Compact shrub, to 1.5 m. Leaves (0.4–)0.6–1.4 × 0.3–0.8 cm, oblong or elliptic to rotund, apex rounded, usually mucronate, lower surface covered with uniformly buff to straw-coloured touching or overlapping scales. Flowers (1–)2–6(–8) per inflorescence; calyx 0.5–2 mm; corolla pale lavender to dark blue, rarely yellowish, hypocrateriform, 8–12(–14) mm; stamens 10, included within tube; ovary scaly, style short, glabrous. Flowering March-May. Royal Horticultural Society (1997)
Distribution China N Yunnan, W Sichuan
Habitat 2,800–4,900 m
RHS Hardiness Rating H6
Awards FCC 1907 (Messrs J. Veitch, Chelsea); flowers rosy lilac.
Conservation status Least concern (LC)
Taxonomic note The short stamens included within the corolla tube characterize this distinctive species. Royal Horticultural Society (1997)
A dwarf evergreen shrub usually 6 to 12 in. high, perhaps ultimately 18 in.; young shoots scurfy, with reddish scales. Leaves roundish ovate, 1⁄4 to 1⁄2 in. long, half or more than half as wide, dark green above, pale beneath, both surfaces covered with glistening scales; leaf-stalk distinctly formed, but only 1⁄12 in. long. Flowers in terminal trusses of frequently five or six; each flower 5⁄8 in. across, violet-purple in the bud state, becoming paler and lilac-coloured after opening. Calyx-lobes five, short, triangular. Corolla with a short tube and five rounded, spreading lobes. Stamens ten, almost entirely included within the corolla-tube, downy at the base. Style shorter than stamens. Bot. Mag., t. 8163. (s. Lapponicum)

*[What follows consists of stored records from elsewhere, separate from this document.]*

(* ===== verification/Redirects.v ===== *)
(** * Redirections of a response

    Models [src/wire/redirects.rs]: whether the answer section of a response
    answers its question directly, or ends in a name the resolver has to ask
    for next, following CNAME records and the DNAME records that cover a name. *)

From S2P Require Import Prelude Text Net Codec Records.

Definition CNAME_REDIRECTS_MAX : Z := 16.

Inductive RedirectAnswer : Type :=
  | Direct (canonical_name : str) (redirects : Z)
  | Redirect (canonical_name : str) (redirects : Z)
  | NoData.

(** The state of the loop over the answers. *)
Record RedirectSet : Type := mk_redirects {
  rd_direct : gset bytes;
  rd_aliases : redirects_map;
  rd_dnames : redirects_map;
}.

Definition redirect_answer (packet : bytes) (question : Question)
    (record : ResourceRecord) (output : RedirectSet) : wres RedirectSet :=
  let owner := canonical_wire (r_name record) in
  if negb (q_class question =? CLASS_ANY) &&
     negb (r_class record =? q_class question)
  then Ok output
  else if (q_rr_type question =? TYPE_ANY) ||
          (r_rr_type record =? q_rr_type question)
  then Ok (mk_redirects ({[ owner ]} ∪ rd_direct output) (rd_aliases output)
             (rd_dnames output))
  else if r_rr_type record =? TYPE_CNAME then
    aliases ← insert_redirect packet record owner (rd_aliases output);
    Ok (mk_redirects (rd_direct output) aliases (rd_dnames output))
  else if r_rr_type record =? TYPE_DNAME then
    dnames ← insert_redirect packet record owner (rd_dnames output);
    Ok (mk_redirects (rd_direct output) (rd_aliases output) dnames)
  else Ok output.

Fixpoint redirect_answers_loop (n : nat) (packet : bytes) (question : Question)
    (offset : Z) (output : RedirectSet) : wres RedirectSet :=
  match n with
  | O => Ok output
  | S n =>
      record ← parse_record packet offset;
      output ← redirect_answer packet question record output;
      redirect_answers_loop n packet question (r_next_offset record) output
  end.

(** [loop]: each round moves [suffix_offset] forward by a label. *)
Fixpoint covering_dname_loop (fuel : nat) (current : DnsName)
    (dnames : redirects_map) (suffix_offset prefix_labels : Z) :
    wres (option DnsName) :=
  match fuel with
  | O => Diverge
  | S fuel =>
      let canonical := canonical_wire current in
      if len canonical <=? suffix_offset then Err InvalidRecord
      else
        suffix ← or_panic (slice canonical suffix_offset (len canonical));
        match dnames !! suffix with
        | Some target =>
            prefix ← or_panic (slice canonical 0 suffix_offset);
            apply_dname current target prefix prefix_labels
        | None =>
            label_length ← ok_or (bget canonical suffix_offset) InvalidRecord;
            if label_length =? 0 then Ok None
            else if 63 <? label_length then Err InvalidRecord
            else
              suffix_offset ←
                ok_or (checked_add usize_max suffix_offset (label_length + 1))
                  NameTooLong;
              covering_dname_loop fuel current dnames suffix_offset (prefix_labels + 1)
        end
  end.

Definition rewrite_covering_dname (current : DnsName) (dnames : redirects_map) :
    wres (option DnsName) :=
  let canonical := canonical_wire current in
  first_label ← ok_or (bget canonical 0) InvalidRecord;
  if (first_label =? 0) || (63 <? first_label) then Ok None
  else
    suffix_offset ← ok_or (checked_add usize_max first_label 1) NameTooLong;
    covering_dname_loop (S (length canonical)) current dnames suffix_offset 1.

(** [loop]: a round either returns or follows one of at most
    [CNAME_REDIRECTS_MAX] redirections, so 18 rounds are enough
    ([classify_redirect_chain_safe]). *)
Fixpoint redirect_chain_loop (fuel : nat) (current : DnsName) (answers : RedirectSet)
    (visited : gset bytes) (redirects : Z) : wres RedirectAnswer :=
  match fuel with
  | O => Diverge
  | S fuel =>
      if bool_decide (canonical_wire current ∈ visited) then Err CnameLoop
      else
        let visited := {[ canonical_wire current ]} ∪ visited in
        if bool_decide (canonical_wire current ∈ rd_direct answers)
        then Ok (Direct (name_text current) redirects)
        else
          target ←
            match rd_aliases answers !! canonical_wire current with
            | Some target => Ok (Some target)
            | None => rewrite_covering_dname current (rd_dnames answers)
            end;
          match target with
          | None =>
              if redirects =? 0 then Ok NoData
              else Ok (Redirect (name_text current) redirects)
          | Some target =>
              if CNAME_REDIRECTS_MAX <=? redirects then Err CnameLoop
              else redirect_chain_loop fuel target answers visited (redirects + 1)
          end
  end.

Definition classify_redirect_chain (current : DnsName) (answers : RedirectSet) :
    wres RedirectAnswer :=
  redirect_chain_loop 18 current answers ∅ 0.

Definition classify_redirect_answer (packet : bytes) : wres RedirectAnswer :=
  header ← header_parse packet;
  if negb (is_response header) then Err WrongDirection
  else if negb (h_question_count header =? 1)
  then Err (WrongQuestionCount (h_question_count header))
  else if negb (response_code header =? 0) then Ok NoData
  else
    question ← parse_question packet DNS_HEADER_LEN;
    answers ← redirect_answers_loop (Z.to_nat (h_answer_count header)) packet question
                (q_next_offset question) (mk_redirects ∅ ∅ ∅);
    if existsb (λ owner, bool_decide (owner ∈ rd_direct answers) ||
                         contains_key (rd_dnames answers) owner)
         (map_keys (rd_aliases answers))
    then Err InvalidRecord
    else classify_redirect_chain (q_name question) answers.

R. intricatum was discovered by the Abbé Soulié in W. Szechwan in 1895, some way to the west of Kangting (Tatsien-lu), and was introduced by Wilson in 1904 when collecting for Messrs Veitch. Only three years later, in April 1907, that firm exhibited seedlings a few inches high but full of flower, and the species was straightway awarded a First Class Certificate (but under the erroneous name R. nigropunctatum). It was later reintroduced from the Muli area of S.W. Szechwan by Forrest and by Kingdon Ward.
This rhododendron makes a neat little bush of rounded form suggesting a pygmy tree, and it flowers when only a few inches high; this, together with the colour of the flowers and the profusion in which they are borne, render it a singularly attractive little plant for the rock garden or some such place, where tiny, slow-growing plants are not in danger of being smothered by stronger ones. Coming from high Alpine regions, it is quite hardy.
R. peramabile, mentioned here, becomes a synonym of R. intricatum.
† R. complexum Balf.f. & W.W. Sm. – This species could be confused with R. intricatum, which it resembles in its narrow corolla with the stamens, and usually the style, included in the tube. It differs in the rust-coloured scales on the undersides of the leaves (pale in R. intricatum) and in having usually only six to eight stamens. A native of north-west Yunnan, introduced by Forrest (F.15392), but rare in cultivation.